А потом была осень. За окном – чёрная степь, мрачное, низко нависшее небо. Я стою у окна, в комнате сумерки, ко мне подходит отец, он в пальто и шляпе, наклоняется и целует меня. Горький испуг: отец, такой большой и сильный, и он плачет! Он идёт к двери, я хочу окликнуть его, хочу спросить… Хотя о чём спрашивать, когда и так всё ясно?…
Он уехал. Я догадывалась, что – навсегда. На языке взрослых это называлось «разбитую чашу не склеишь». А через год или два, уже не помню, отец приезжал поглядеть на меня. Я шла в школу, была зима, он провожал меня, мы о чём-то говорили… Потом попрощались, теперь уже действительно навсегда…

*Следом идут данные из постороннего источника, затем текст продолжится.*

Lemma wp_read_step s0 i dat fl f cs n remaining out s :
  fs_ok f -> chain dat f cs -> fs_value s0 (ffs fl) = Some f -> 0 <= position fl ->
  fsize fl <= Z.of_nat (length cs) * cluster_bytes f -> fsize fl < 4294967296 ->
  position fl + n <= fsize fl ->
  read_inv s0 i dat fl f cs n (remaining, out) s ->
  wp (read_step i (remaining, out)) (read_step_post s0 i dat fl f cs n remaining) s.
Proof.
  intros Hf Hch Hv Hp0 Hcap Hsz Hn (t & c & Ht & -> & -> & Hh & Hc). unfold read_step.
  destruct (Z.leb_spec (n - t) 0) as [Hz|Hz].
  { assert (t = n) as -> by lia. apply wp_ret. split; [by rewrite length_file_bytes by lia|]. by exists c. }
  specialize (Hc ltac:(lia)). set (q := position fl + t) in *.
  assert (0 <= q < Z.of_nat (length cs) * cluster_bytes f) as Hq by lia.
  pose proof (cluster_index f Hf cs q Hq) as Hk. pose proof (sector_index f Hf cs q Hq) as Ha.
  pose proof (cs_at_ok f Hf cs _ (ch_ok _ _ _ Hch) Hk) as Hcok. rewrite <- Hc in Hcok.
  apply wp_bind. eapply wp_file_get; [exact Hh|]. change (current_cluster (moved fl q c)) with c.
  unfold cluster_ok in Hcok. rewrite (proj2 (Z.ltb_ge _ _)) by (unfold FAT16_CLUSTER_MIN; lia).
  apply wp_bind. eapply wp_deref; [by erewrite fholds_value; [exact Hv|exact Hh]|].
  rewrite (locate_eq f Hf cs (moved fl q c)) by first [apply Hch|exact Hq|exact Hc].
  change (position (moved fl q c)) with q.
  pose proof (nth_sector_range f Hf cs _ (ch_ok _ _ _ Hch) Ha) as Hsec. pose proof (data_start_nonneg f Hf) as Hd0.
  apply wp_bind. eapply wp_block_read; [by eapply fholds_holds|lia|]. intros s1 Hs1%(fholds_step _ _ _ _ _ _ _ Hh).
  rewrite (fo_bps _ Hf). cbv zeta. pose proof (Z.mod_pos_bound q 512 ltac:(lia)) as Hm.
  set (chunk := Z.min (512 - q mod 512) (n - t)) in *.
  assert (0 < chunk /\ q mod 512 + chunk <= 512 /\ chunk <= n - t) as (Hc0 & Hc1 & Hc2) by lia.
  apply wp_bind. apply (wp_copy_out dat f cs); [done|lia|done|done|by apply (fholds_sector _ _ _ _ _ _ Hs1); lia|done|].
  apply wp_bind. eapply wp_file_update; [exact Hs1|]. intros s2 Hs2.
  apply wp_bind. eapply wp_file_get; [exact Hs2|]. cbv beta.
  change (position (moved fl q c)) with q in *. rewrite (u32_small (q + chunk)) in * by lia.
  change (set_position (q + chunk) (moved fl q c)) with (moved fl (q + chunk) c) in *.
  change (position (moved fl (q + chunk) c)) with (q + chunk). change (fsize (moved fl (q + chunk) c)) with (fsize fl).
  change (current_cluster (moved fl (q + chunk) c)) with c.
  pose proof (next_cluster f Hf q chunk ltac:(lia) Hc0 Hc1) as Hnext.
  replace (n - t - chunk) with (n - (t + chunk)) by lia.
  assert (file_bytes dat f cs (position fl) t ++ file_bytes dat f cs q chunk =
    file_bytes dat f cs (position fl) (t + chunk)) as -> by (unfold q; apply file_bytes_app; lia).
  assert (q + chunk = position fl + (t + chunk)) as Hqt by lia. rewrite Hqt in *.
  destruct (Z.ltb_spec (position fl + (t + chunk)) (fsize fl)) as [Hlt|Hge]; cbn [andb]; cycle 1.
  { apply wp_ret. split; [|cbn [fst]; lia]. exists (t + chunk), c. split_and!; [lia|lia|done|done|done|intros; lia]. }
  destruct (ends_cluster f _ _ chunk).
  - rewrite Hc in *. eapply wp_read_move; try done; lia.
  - apply wp_ret. split; [|cbn [fst]; lia]. exists (t + chunk), c. split_and!; [lia|lia|done|done|done|].
    intros _. by rewrite Hnext, Z.add_0_r.
Qed.
(* ===== verification/Fat16Write.v ===== *)
(** * Writing FAT16 files

    [fat16_write] replaces a range of the bytes of a file and extends its chain of
    clusters by free clusters; nothing else on the volume changes. *)

From stdpp Require Import base list gmap numbers option tactics.
From S2P Require Import Prelude Io Ata Fat16 Fat16Dir Fat16Path Fat16File.

Section effect.
Context {D : Type} `{!BlockDevice D} (f : fat16_fs).
Hypothesis Hf : fs_ok f.
Implicit Types dat : Z -> list Z.
#[local] Set Default Proof Using "All".

Definition good dat : Prop := forall a, 0 <= a < bd_sectors -> is_sector (dat a).

(** ** Sectors of a chain *)

Lemma cs_at_inj cs k k' :
  NoDup cs -> 0 <= k < Z.of_nat (length cs) -> 0 <= k' < Z.of_nat (length cs) ->
  cs_at cs k = cs_at cs k' -> k = k'.
Proof using Type.
  intros Hn Hk Hk' E. unfold cs_at in E.
  destruct (lookup_lt_is_Some_2 cs (Z.to_nat k)) as [a Ha]; [lia|].
  destruct (lookup_lt_is_Some_2 cs (Z.to_nat k')) as [b Hb]; [lia|].
  rewrite Ha, Hb in E. cbn in E. subst b. pose proof (NoDup_lookup _ _ _ _ Hn Ha Hb). lia.
Qed.

Lemma cs_at_elem cs k : 0 <= k < Z.of_nat (length cs) -> cs_at cs k ∈ cs.
Proof using Type.
  intros Hk. unfold cs_at. destruct (lookup_lt_is_Some_2 cs (Z.to_nat k)) as [a Ha]; [lia|].
  rewrite Ha. apply list_elem_of_lookup. eauto.
Qed.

И опять, опять сплелась между нами ниточка… Временами в ней возникало такое высокое напряжение, что я начинала ждать прихода отца с минуты на минуту. Хотя знала, что он – далеко, в другом городе. Но ведь он приходил однажды! Значит, мог прийти ещё раз, в любой день, в любую минуту. Я боялась выйти из дому, боялась уйти в соседний двор, где жили подружки, всё казалось: я уйду – а он придёт, и мне не скажут…
Но шли годы, а отец больше не приезжал.
Но кто, не испытав при этом мучительных сомнений, скажет, что лучше: три воспоминания – или вообще ничего? Тоска по отцу – или отсутствие этой тоски? Не знаю. Я ни за что не променяла бы свои три воспоминания и свою тоску – на счастливое неведенье и покой.
А ты – не тоскуешь. Ты говоришь: «Как хорошо вдвоем!»
Но я не могу безоглядно радоваться нашей жизни-вдвоём. Я вглядываюсь в твоё светлое лицо и всё жду от тебя вопроса: «Почему нас только двое?» Что я тебе отвечу? Завтра – или через год? Как объяснить предательство? Как набраться духу, чтобы сказать: «Твой отец бросил тебя, когда тебе было двадцать пять дней»? Как набраться духу, чтобы сказать ещё более трудную вещь: я рада этому. Рада, что он ушёл. Что не пришлось жить во лжи.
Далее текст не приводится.